### What you are asked to do
Your answer should be one number: the count of lines in these entries that hold the word "HActive".

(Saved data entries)

________

(* ===== verification/AtaRecovery.v ===== *)
(** Crash atomicity of the ATA undo journal.

    Over the disk interface of [AtaDisk]: a [session] is an attached journal
    with the entries of the current transaction; [recovers] describes every
    image a commit or an interrupted recovery can leave behind; attaching
    again takes each of them to the content before the transaction or after
    it. *)
From S2P Require Import Prelude Crc32 AtaJournal AtaDisk.
Import AtaJournal.

Inductive header_kind := HOld | HActive | HNew.
#[export] Instance header_kind_eq : EqDecision header_kind.
Proof. solve_decision. Defined.

Section recovery.
Context {W : Type} `{!Disk W} (t : ata_journal_transport_t W) (b : Z) (m : bool).
Context `{!DiskLaws W t b m}.

(** The volume: its first sector, its size, its reserved sectors. *)
Context (part vol res : Z).

Definition volume_fits : Prop :=
0 <= part ∧ ATA_JOURNAL_DATA_OFFSET + Z.of_nat ATA_JOURNAL_MAX_ENTRIES <= res <= vol ∧
vol <= UINT32_MAX - part.

Definition mounted : geometry :=
Geometry b m (part + ATA_JOURNAL_HEADER_OFFSET)
(if ATA_JOURNAL_MIRROR_OFFSET <? res then part + ATA_JOURNAL_MIRROR_OFFSET else 0)
(part + ATA_JOURNAL_DATA_OFFSET) part (part + vol).

(** The sectors of the journal itself. *)
Definition journal_area (l : Z) : Prop :=
header_lba mounted <= l < data_lba mounted + Z.of_nat ATA_JOURNAL_MAX_ENTRIES ∨
mirror_lba mounted ≠ 0 ∧ l = mirror_lba mounted.

Definition target_ok (l : Z) : Prop := part <= l < part + vol ∧ ¬ journal_area l.

(** A journal of this drive, whatever it has been used for. *)
Definition ready (j : ata_undo_journal_t W) : Prop :=
transport j = Some t ∧ transport_ready j = true ∧
length (entries j) = ATA_JOURNAL_MAX_ENTRIES ∧ length (undo_data j) = ATA_JOURNAL_MAX_ENTRIES ∧
length (pending_data j) = ATA_JOURNAL_MAX_ENTRIES.

Definition clean_record (c : list Z) : Prop :=
record_valid c = true ∧ r_state c = ATA_JOURNAL_CLEAN ∧ is_u32 (r_sequence c).

Definition current (j : ata_undo_journal_t W) : list (Z * Z) := take (entry_count j) (entries j).

(** Attached, with the entries of the transaction in memory and nothing in
flight on the drive. *)
Record session (j : ata_undo_journal_t W) (w : W) (img : image) : Prop := {
session_ready : ready j;
session_enabled : enabled j = true;
session_geo : geo j = mounted;
session_count : (entry_count j <= ATA_JOURNAL_MAX_ENTRIES)%nat;
session_sequence : is_u32 (sequence j);
session_header : ∃ c, clean_record c ∧ (∀ l, l ∈ header_lbas mounted → img l = c) ∧
                    r_sequence c <= sequence j ∧
                    (entry_count j ≠ O → r_sequence c < sequence j);
session_holding : holding w img [];
session_distinct : NoDup (map fst (current j));
session_entry i target crc : current j !! i = Some (target, crc) →
target_ok target ∧ crc = journal_crc32 (img target) ∧ is_u32 crc ∧
undo_data j !! i = Some (img target)
}.

(** ** One transaction *)
Section transaction.
Context (Hfit : volume_fits).
Context (old new : image) (c0 : list Z) (s : Z) (es : list (Z * Z)).

Definition header_bytes (k : header_kind) : list Z :=
match k with
| HOld => c0
| HActive => seal_record (unsealed_record ATA_JOURNAL_ACTIVE s es)
| HNew => ata_undo_journal_make_clean s
end.

Record transaction_ok : Prop := {
ok_old : clean_record c0;
ok_after : r_sequence c0 < s;
ok_sequence : is_u32 s;
ok_length : (length es <= ATA_JOURNAL_MAX_ENTRIES)%nat;
ok_distinct : NoDup (map fst es);
ok_entry e : e ∈ es → target_ok e.1 ∧ e.2 = journal_crc32 (old e.1) ∧ is_u32 e.2
}.

Definition headers (i : image) (hk : Z → header_kind) : Prop :=
∀ l, l ∈ header_lbas mounted → i l = header_bytes (hk l).
Definition framed (i : image) : Prop :=
∀ l, ¬ journal_area l → l ∉ map fst es → i l = old l.
Definition undo_kept (i : image) : Prop :=
∀ k e, es !! k = Some e → i (data_lba mounted + Z.of_nat k) = old e.1.

(** What recovery makes of an image: the old content, or the new one. *)
Inductive recovers (kept : bool) (i : image) : Prop :=
| rolls_back hk :
  kept = false → headers i hk → framed i → undo_kept i →
  Exists (λ l, hk l = HActive) (header_lbas mounted) →
  (∀ e, e ∈ es → i e.1 = old e.1 ∨ i e.1 = new e.1) → recovers kept i
| settles hk :
  headers i hk → framed i →
  (∀ l, l ∈ header_lbas mounted → hk l = HNew ∨ hk l = HOld ∧ kept = false) →
  (∀ e, e ∈ es → i e.1 = (if kept then new else old) e.1) → recovers kept i.

Context (Hok : transaction_ok).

________

### Solution
3